PROBLEM DESCRIPTION: Let the answer be the lines from the one with "apply list_elem_of_lookup in" to the end of the entries, copied exactly with both boundary lines kept.

EXTRACTED INFORMATION:
******

(** X3.  On a class-conditional model whose class count divides the
    capacity, a batch with a label outside [-n_classes, n_classes) makes
    [sample_p_0] raise an [IndexError], after the draw of the indices and
    before any sample is read: such a label is never mapped to a slot of
    another class. *)
Theorem sample_p_0_label_out_of_range (self : JEM F) (y : list Z) (s : state) :
  replay_buffer s ≠ [] →
  uncond self = false →
  (0 < n_classes self)%Z →
  (n_classes self | Z.of_nat (length (replay_buffer s)))%Z →
  (Z.of_nat (length (replay_buffer s)) < 2 ^ 31)%Z →
  Forall (λ l, - 2 ^ 31 ≤ l < 2 ^ 31)%Z y →
  Exists (λ l, l < - n_classes self ∨ n_classes self ≤ l)%Z y →
  sample_p_0 self (Z.of_nat (length y)) (Some y) s = (tick s, Raise IndexError).
Proof.
  intros Hne Hu Hn Hdiv Hcap Hy Hbad.
  assert (0 < Z.of_nat (length (replay_buffer s)))%Z as Hlen
    by (destruct (replay_buffer s); [done | simpl; lia]).
  set (bsz := block_size self (Some y) s).
  assert (n_classes self * bsz = Z.of_nat (length (replay_buffer s)))%Z as Hexact.
  { unfold bsz, block_size. symmetry. apply Z_div_exact_full_2; [lia|].
    apply Z.mod_divide; [lia | exact Hdiv]. }
  assert (0 < bsz)%Z as Hpos by nia.
  set (inds := zip_with (λ l i, wrap64 (wrap64 (l * bsz) + i)) y
                 (rows (Z.of_nat (length y))
                    (λ i, randint_raw (rng s) i mod bsz)%Z)).
  destruct (index_get (replay_buffer s) inds) as [vs|e] eqn:Hget.
  - exfalso. apply index_get_valid in Hget.
    apply Exists_exists in Hbad as (l & Hl & Hout).
    apply list_elem_of_lookup in Hl as [k Hk].
    assert (is_Some (inds !! k)) as [i Hi].
    { apply lookup_lt_is_Some_2. unfold inds.
      rewrite length_zip_with, rows_length.
      apply lookup_lt_Some in Hk. lia. }
    rewrite Forall_lookup in Hget. destruct (Hget _ _ Hi) as [j Hj].
    unfold inds in Hi.
    apply lookup_zip_with_Some in Hi as (l' & r & -> & Hl' & Hr).
    assert (l' = l) as -> by congruence.
    apply rows_lookup in Hr. subst r.
    rewrite Forall_lookup in Hy. specialize (Hy _ _ Hk).
    pose proof (Z.mod_pos_bound (randint_raw (rng s) k) bsz Hpos) as Hr.
    rewrite class_index_exact in Hj by lia.
    rewrite slot_None in Hj; [discriminate|]. nia.
  - rewrite (index_get_raise _ _ _ Hget) in Hget.
    apply sample_p_0_read_raise; [exact Hne | lia | exact Hpos | exact Hu | exact Hget].
Qed.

******

RESPONSE AREA:
    apply list_elem_of_lookup in Hl as [k Hk].
    assert (is_Some (inds !! k)) as [i Hi].
    { apply lookup_lt_is_Some_2. unfold inds.
      rewrite length_zip_with, rows_length.
      apply lookup_lt_Some in Hk. lia. }
    rewrite Forall_lookup in Hget. destruct (Hget _ _ Hi) as [j Hj].
    unfold inds in Hi.
    apply lookup_zip_with_Some in Hi as (l' & r & -> & Hl' & Hr).
    assert (l' = l) as -> by congruence.
    apply rows_lookup in Hr. subst r.
    rewrite Forall_lookup in Hy. specialize (Hy _ _ Hk).
    pose proof (Z.mod_pos_bound (randint_raw (rng s) k) bsz Hpos) as Hr.
    rewrite class_index_exact in Hj by lia.
    rewrite slot_None in Hj; [discriminate|]. nia.
  - rewrite (index_get_raise _ _ _ Hget) in Hget.
    apply sample_p_0_read_raise; [exact Hne | lia | exact Hpos | exact Hu | exact Hget].
Qed.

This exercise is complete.